By: Jaime Marquez

                                                                 Brief History:

      Mexico, the third largest country in Latin America, after Brazil and Argentina. Although there is little truth to the long-held stereotype of Mexico as a slow-paced land of subsistence farmers, Mexican society is characterized by extremes of wealth and poverty, with a limited middle class wedged between an elite cadre of landowners and investors on the one hand and masses of rural and urban poor on the other.


      There is no official religion in Mexico, as the constitution guarantees separation of church and state. However, more than nine-tenths of the population are at least nominally affiliated with Roman Catholicism. The Basilica of Guadalupe, the shrine of Our Lady of  Guadalupe, Mexico’s patron saint, is located in Mexico City and is the site of annual pilgrimage for hundreds of thousands of people, many of them peasants. Throughout Mexico are thousands of Catholic churches, convents, pilgrimage sites, and shrines.

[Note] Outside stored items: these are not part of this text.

(** C2 as stated fails when the first instant equals now: the comparison is
    strict, so the start is the first instant, not the first instant plus
    [N] days. *)
Lemma C2_counterexample :
  let now := combine_due 739000 9 0 in
  repeat_type sample_interval = "interval"%string /\
  interval_days sample_interval = 3 /\
  unpack_due_time (due_time sample_interval) = Ok (9, 0) /\
  combine_due (start_date sample_interval) 9 0 <= now /\
  get_trigger sample_interval false now
    = Ok (Interval 3 (combine_due (start_date sample_interval) 9 0)) /\
  combine_due (start_date sample_interval) 9 0
    <> combine_due (start_date sample_interval) 9 0 + 3 * us_per_day.
Proof.
  vm_compute. repeat split; try discriminate; congruence.
Qed.

Lemma C3_early_time_of_day_witness :
  let t := set_due_time "00:10" (set_reminder_offset 20 sample_daily) in
  get_trigger t true 0 = make_trigger t 23 50 0 /\
  (repeat_type t = "daily"%string -> get_trigger t true 0 = CronTrigger_hm 23 50) /\
  (10 - 20 < 0 -> 0 - 1 < 0 -> 23 = 23 /\ 50 = 10 - 20 + 60) /\
  early_time 0 10 20 = (23, 50).
Proof.
  apply (C3_early_time_of_day
           (set_due_time "00:10" (set_reminder_offset 20 sample_daily)) 0 10 0);
    [reflexivity | closed_arith].
Defined.

Lemma C9_early_time_valid_witness :
  let t := set_due_time "00:10" (set_reminder_offset 20 sample_daily) in
  let hm := early_time 0 10 (reminder_offset t) in
  get_trigger t true 0 = make_trigger t (fst hm) (snd hm) 0 /\
  (reminder_offset t <= 10 + 60 -> valid_time_of_day (fst hm) (snd hm) = true) /\
  (10 + 60 < reminder_offset t ->
     snd hm < 0 /\ valid_time_of_day (fst hm) (snd hm) = false).
Proof.
  apply (C9_early_time_valid
           (set_due_time "00:10" (set_reminder_offset 20 sample_daily)) 0 10 0);
    [reflexivity | reflexivity | closed_arith].
Defined.

Lemma C5_fire_noop_witness :
  send_reminder 7 5 sample_done_world = (Ok tt, sample_done_world) /\
  send_early_reminder 7 5 20 sample_done_world = (Ok tt, sample_done_world) /\
  (forall tr, run_job {| func := f_send_reminder; trigger := tr;
                         args := [7; 5] |} sample_done_world
              = (Ok tt, sample_done_world)) /\
  (forall tr, run_job {| func := f_send_early_reminder; trigger := tr;
                         args := [7; 5; 20] |} sample_done_world
              = (Ok tt, sample_done_world)).
Proof.
  apply (C5_fire_noop sample_done_world 7 5 20).
  right. exists (set_is_done true sample_daily). split; reflexivity.
Defined.

Lemma C10_foreign_id_noop_witness :
  no_effect (mark_done 8 5) sample_world /\
  (forall field text now,
     no_effect (edit_new_value_text 8 field 5 text now) sample_world) /\
  (forall new_type now, no_effect (edit_repeat_type 8 5 new_type now) sample_world) /\
  (forall c now, no_effect (edit_category_choice 8 5 c now) sample_world) /\
  no_effect (delete_task 8 5) sample_world /\
  (forall text,
     store_unchanged sample_world (snd (rename_category 8 2 text sample_world)) /\
     fst (rename_category 8 2 text sample_world)
       = match Py.strip text with
         | EmptyString => Ok tt
         | _ => Raise AttributeError
         end).
Proof.
  apply (C10_foreign_id_noop sample_world 8 5 2).
  - intros t Ht _. apply list_elem_of_singleton in Ht as ->. closed_arith.
  - intros c Hc _. apply list_elem_of_singleton in Hc as ->. closed_arith.
Defined.

Lemma C8_delete_category_detaches_witness :
  let r := confirm_delete_category 7 2 sample_world in
  fst r = Ok tt /\
  length (tasks (snd r)) = length (tasks sample_world) /\
  (forall (i : nat) t, tasks sample_world !! i = Some t ->
     exists t', tasks (snd r) !! i = Some t' /\ same_but_category t t' /\
       category_id t' =
         (if bool_decide (category_id t = Some 2) then None else category_id t)) /\
  (forall c', c' ∈ categories (snd r) <->
              c' ∈ categories sample_world /\ cat_id c' <> 2) /\
  jobs (snd r) = jobs sample_world /\
  (forall tid t, task_by_id tid sample_world = Some t ->
     exists t', task_by_id tid (snd r) = Some t' /\ same_but_category t t').
Proof.
  apply (C8_delete_category_detaches sample_world 7 2 sample_category).
  reflexivity.
Defined.

Lemma schedule_task_unreadable_due_time_witness :
  (forall offset,
     get_trigger (set_due_time "0900" sample_daily) offset sample_now
       = Raise ValueError) /\
  schedule_task (set_due_time "0900" sample_daily) sample_now sample_scheduled
    = (Raise ValueError, sample_scheduled).
Proof.
  apply (schedule_task_unreadable_due_time
           (set_due_time "0900" sample_daily) sample_now sample_scheduled).
  vm_compute. discriminate.
Defined.

(** 13:05 with the second digit of the hour and of the minute written in
    Arabic-Indic digits. *)
Lemma validate_time_sound_witness :
  exists h m,
    unpack_due_time "1٣:0٥" = Ok (h, m) /\
    0 <= h <= 23 /\ 0 <= m <= 59 /\
    (forall t now,
       due_time t = "1٣:0٥"%string -> repeat_type t = "daily"%string ->
       get_trigger t false now = Ok (CronTime h m)).
Proof.
  apply (validate_time_sound "1٣:0٥").
  reflexivity.
Defined.

Lemma schedule_task_daily_witness :
  let task := sample_early in
  let main := {| func := f_send_reminder; trigger := CronTime 9 0;
                 args := [user_id task; task_id task] |} in
  let et := early_time 9 0 (reminder_offset task) in
  let early := {| func := f_send_early_reminder;
                  trigger := CronTime (fst et) (snd et);
                  args := [user_id task; task_id task; reminder_offset task] |} in
  schedule_task task sample_now sample_world =
    (Ok tt,
     set_jobs (fun js =>
       if 0 <? reminder_offset task
       then <[early_job_id (task_id task) := early]>
              (<[main_job_id (task_id task) := main]> js)
       else <[main_job_id (task_id task) := main]> js) sample_world).
Proof.
  apply (schedule_task_daily sample_early 9 0 sample_now sample_world);
    [reflexivity | reflexivity | reflexivity | closed_arith].
Defined.

Lemma schedule_task_daily_offset_too_large_witness :
  let task := set_reminder_offset 90 sample_daily in
  schedule_task task sample_now sample_early_scheduled =
    (Raise ValueError,
     set_jobs (insert (main_job_id (task_id task))
                 {| func := f_send_reminder; trigger := CronTime 9 0;
                    args := [user_id task; task_id task] |}) sample_early_scheduled) /\
  jobs (snd (schedule_task task sample_now sample_early_scheduled))
    !! early_job_id (task_id task)
    = jobs sample_early_scheduled !! early_job_id (task_id task).
Proof.
  apply (schedule_task_daily_offset_too_large
           (set_reminder_offset 90 sample_daily) 9 0 sample_now sample_early_scheduled);
    [reflexivity | reflexivity | reflexivity | closed_arith].
Defined.

Lemma mark_done_silences_witness :
  let w' := snd (mark_done 7 5 sample_scheduled) in
  task_by_id 5 w' = Some (set_is_done true sample_daily) /\
  (forall uid offset,
     send_reminder uid 5 w' = (Ok tt, w') /\
     send_early_reminder uid 5 offset w' = (Ok tt, w')).
Proof.
  apply (mark_done_silences sample_scheduled 7 5 sample_daily).
  vm_compute. reflexivity.
Defined.

Lemma mark_done_cancels_both_jobs_witness :
  let r := mark_done 7 5 sample_early_scheduled in
  fst r = Ok tt /\
  jobs (snd r)
    = delete (early_job_id 5) (delete (main_job_id 5) (jobs sample_early_scheduled)) /\
  categories (snd r) = categories sample_early_scheduled /\
  outbox (snd r)
    = outbox sample_early_scheduled
      ++ [reply (TxtTaskDone (title sample_early)); reply TxtAnswer].
Proof.
  apply (mark_done_cancels_both_jobs sample_early_scheduled 7 5 sample_early
           {| func := f_send_reminder; trigger := CronTime 9 0; args := [7; 5] |}
           {| func := f_send_early_reminder; trigger := CronTime 8 40;
              args := [7; 5; 20] |});
    vm_compute; reflexivity.
Defined.

Lemma delete_task_removes_row_and_jobs_witness :
  let r := delete_task 7 5 sample_early_scheduled in
  fst r = Ok tt /\
  (forall t, t ∈ tasks (snd r) <->
             t ∈ tasks sample_early_scheduled /\ task_id t <> 5) /\
  task_by_id 5 (snd r) = None /\
  (forall k, jobs (snd r) !! k =
             if bool_decide (k = main_job_id 5 \/ k = early_job_id 5)
             then None else jobs sample_early_scheduled !! k) /\
  categories (snd r) = categories sample_early_scheduled.
Proof.
  apply (delete_task_removes_row_and_jobs sample_early_scheduled 7 5 sample_early
           {| func := f_send_reminder; trigger := CronTime 9 0; args := [7; 5] |}
           {| func := f_send_early_reminder; trigger := CronTime 8 40;
              args := [7; 5; 20] |});
    vm_compute; reflexivity.
Defined.

Lemma edit_refused_no_effect_witness :
  no_effect (edit_new_value_text 7 "time" 5 "25:00" sample_now) sample_scheduled /\
  exists msg, outbox (snd (edit_new_value_text 7 "time" 5 "25:00" sample_now
                             sample_scheduled))
              = outbox sample_scheduled ++ [reply msg].
Proof.
  apply (edit_refused_no_effect sample_scheduled 7 5 sample_daily "time" "25:00"
           sample_now).
  - vm_compute. reflexivity.
  - left. split; reflexivity.
Defined.

Lemma get_trigger_degenerate_repeat_witness :
  get_trigger (set_repeat "interval" None 0 sample_task) false sample_now
    = get_trigger (set_repeat "none" None 0
                     (set_repeat "interval" None 0 sample_task)) false sample_now.
Proof.
  apply (get_trigger_degenerate_repeat (set_repeat "interval" None 0 sample_task)
           false sample_now).
  right. split; reflexivity.
Defined.

(** The text sent ends with a no-break space (U+00A0). *)
Lemma rename_category_by_owner_witness :
  let r := rename_category 7 2 " garden " sample_world in
  tasks (snd r) = tasks sample_world /\
  jobs (snd r) = jobs sample_world /\
  length (categories (snd r)) = length (categories sample_world) /\
  (Py.strip " garden " = EmptyString ->
     fst r = Ok tt /\ categories (snd r) = categories sample_world) /\
  (Py.strip " garden " <> EmptyString ->
     fst r = Raise AttributeError /\
     outbox (snd r) = outbox sample_world ++ [reply TxtCategoryRenamed] /\
     category_of_user 2 7 (snd r)
       = Some (set_cat_name (Py.strip " garden ") sample_category) /\
     (forall c0, cat_id c0 <> 2 ->
                 (c0 ∈ categories (snd r) <-> c0 ∈ categories sample_world))).
Proof.
  apply (rename_category_by_owner sample_world 7 2 " garden " sample_category).
  reflexivity.
Defined.
Lemma from_dataframe_loop_fails (labels : list string) (columns : loc)
    (before after : list (list cell)) (r : list cell) (e : exn)
    (cols acc : list ColumnSchema.t) (σ : gmap loc object) :
  rows_give labels before cols →
  TableSchema.column_of_row (zip labels r) = Raise e →
  foldl (from_dataframe_step labels columns)
    (Ok (<[columns := ListObj acc]> σ)) (before ++ r :: after)
  = Raise e.
Proof.
  intros Hbefore Hr. rewrite foldl_app.
  rewrite (from_dataframe_loop_ok _ _ _ _ _ _ Hbefore). cbn [foldl].
  unfold from_dataframe_step at 2. simpl. rewrite Hr. simpl.
  apply from_dataframe_loop_raise.
Qed.

(** Every list of rows either converts as a whole or has a first row
    that fails. *)
Lemma rows_give_or_fail (labels : list string) (rows : list (list cell)) :
  (∃ cols, rows_give labels rows cols)
  ∨ (∃ before r after cols e,
       rows = before ++ r :: after
       ∧ rows_give labels before cols
       ∧ TableSchema.column_of_row (zip labels r) = Raise e).
Proof.
  induction rows as [|r rows IH]; [left; exists []; constructor|].
  destruct (TableSchema.column_of_row (zip labels r)) as [col|e] eqn:Hr.
  - destruct IH as [(cols & Hcols)|(before & r' & after & cols & e & -> & Hb & He)].
    + left. exists (col :: cols). by constructor.
    + right. exists (r :: before), r', after, (col :: cols), e.
      split_and!; [done | by constructor | done].
  - right. exists [], r, rows, [], e. split_and!; [done | constructor | done].
Qed.

Lemma from_dataframe_ok (df : frame) (cols : list ColumnSchema.t)
    (σ : gmap loc object) :
  rows_give (labels df) (rows df) cols →
  ∃ t σ', TableSchema.from_dataframe df σ = Ok (t, σ')
          ∧ contents t σ' = Ok (Some cols)
          ∧ σ !! t = None
          ∧ ∀ l o, σ !! l = Some o → σ' !! l = Some o.
Proof.
  intros Hrows. rewrite from_dataframe_unfold.
  set (l := (alloc (ListObj []) σ).1).
  change (alloc (ListObj []) σ).2 with (<[l := ListObj []]> σ).
  rewrite (from_dataframe_loop_ok _ _ _ _ _ _ Hrows). simpl.
  unfold TableSchema.init.
  set (σ1 := <[l := ListObj cols]> σ).
  set (o := TableSchemaObj (Some l)).
  assert (σ !! l = None) as Hl by apply alloc_fresh.
  assert (σ1 !! l = Some (ListObj cols)) as Hl1 by apply lookup_insert_eq.
  pose proof (alloc_fresh o σ1) as Hfresh.
  pose proof (alloc_lookup o σ1) as Hnew.
  pose proof (fun l0 o' => alloc_preserves o o' σ1 l0) as Hkeep.
  destruct (alloc o σ1) as [t σ'] eqn:Halloc. simpl in *.
  exists t, σ'. split_and!; [done | | |].
  - apply contents_present. exists l. split; [done | by apply Hkeep].
  - destruct (σ !! t) as [o'|] eqn:Ht; [|done].
    assert (σ1 !! t = Some o') as Ht1; [|congruence].
    unfold σ1. rewrite lookup_insert_ne; [done|]. intros ->. congruence.
  - intros l0 o' Hl0. apply Hkeep. unfold σ1.
    rewrite lookup_insert_ne; [done|]. intros ->. congruence.
Qed.

Lemma from_dataframe_fails (df : frame) (before after : list (list cell))
    (r : list cell) (cols : list ColumnSchema.t) (e : exn)
    (σ : gmap loc object) :
  rows df = before ++ r :: after →
  rows_give (labels df) before cols →
  TableSchema.column_of_row (zip (labels df) r) = Raise e →
  TableSchema.from_dataframe df σ = Raise e.
Proof.
  intros Hrows Hbefore Hr. rewrite from_dataframe_unfold, Hrows.
  change (alloc (ListObj []) σ).2
    with (<[(alloc (ListObj []) σ).1 := ListObj []]> σ).
  by rewrite (from_dataframe_loop_fails _ _ _ _ _ _ _ _ _ Hbefore Hr).
Qed.

(** X23: [from_dataframe] builds one column per row, in the order of the
    rows, each from its own row alone, in a new schema over a new list,
    and leaves the objects that existed as they were; it succeeds exactly
    when every row gives a column, and otherwise raises the error of the
    first row that does not, without a partial schema. *)
Theorem X23_from_dataframe_rows (df : frame) (σ : gmap loc object) :
  (∀ cols, rows_give (labels df) (rows df) cols →
     ∃ t σ', TableSchema.from_dataframe df σ = Ok (t, σ')
             ∧ contents t σ' = Ok (Some cols)
             ∧ σ !! t = None
             ∧ ∀ l o, σ !! l = Some o → σ' !! l = Some o)
  ∧ (∀ t σ', TableSchema.from_dataframe df σ = Ok (t, σ') →
       ∃ cols, rows_give (labels df) (rows df) cols
               ∧ contents t σ' = Ok (Some cols))
  ∧ (∀ before r after cols e,
       rows df = before ++ r :: after →
       rows_give (labels df) before cols →
       TableSchema.column_of_row (zip (labels df) r) = Raise e →
       TableSchema.from_dataframe df σ = Raise e).
Proof.
  split_and!.
  - intros cols. apply from_dataframe_ok.
  - intros t σ' Hcall.
    destruct (rows_give_or_fail (labels df) (rows df))
      as [(cols & Hcols)|(before & r & after & cols & e & Hrows & Hb & He)].
    + destruct (from_dataframe_ok df cols σ Hcols) as (t' & σ'' & Hcall' & Hc & _).
      rewrite Hcall in Hcall'. simplify_eq. by exists cols.
    + rewrite (from_dataframe_fails df _ _ _ _ _ σ Hrows Hb He) in Hcall.
      discriminate.
  - intros before r after cols e. apply from_dataframe_fails.
Qed.

Lemma X23_from_dataframe_rows_witness :
  ∃ t σ', TableSchema.from_dataframe (age_email_frame false) ∅ = Ok (t, σ')
          ∧ contents t σ' = Ok (Some [age_column false; email_column])
          ∧ (∅ : gmap loc object) !! t = None
          ∧ ∀ l o, (∅ : gmap loc object) !! l = Some o → σ' !! l = Some o.
Proof.
  apply (proj1 (X23_from_dataframe_rows (age_email_frame false) ∅)).
  repeat constructor.
Defined.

     Because of its vast size and topographic diversity, Mexico has a wide array of climatic conditions. More than half of the country lies south of the Tropic of Cancer. In those areas, tropical maritime air masses from the Gulf of Mexico, the Caribbean, and the Pacific, are attracted by the relatively low pressures that occur over land. The maritime air masses are the main sources of precipitation, which is heaviest from May through August. Northern Mexico is dominated by the Sonoran and Chihuahuan deserts, and arid and semiarid conditions predominate over much of the Mexican Plateau.  Seasonal temperature variations within the tropics are small, often only about 10 °F  between the warmest and coolest months. In those areas winter is defined as the rainy rather than the cold season. Elevation is a major climatic influence in most parts of Mexico, and several vertical climatic zones are recognized. From sea level to just over 3,000 feet is the tierra caliente (“hot land”), with uniformly high temperatures.


Public schools in Mexico are funded by the federal government. Although nearly three fourths of all primary public schools are located in rural areas, such schools are the poorest in the country and often do not cover the primary cycle. Many internal migrants move to cities because of the availability of better schools for their children and the social opportunities that derive from an education. In rural areas as well as in many low-income urban areas, teachers need only a secondary education to be certified to teach. Despite increases in the numbers of schoolrooms, teachers, and educational supplies, about one-seventh of all school-age children do not attend school, and almost one-third of adults have not completed primary school.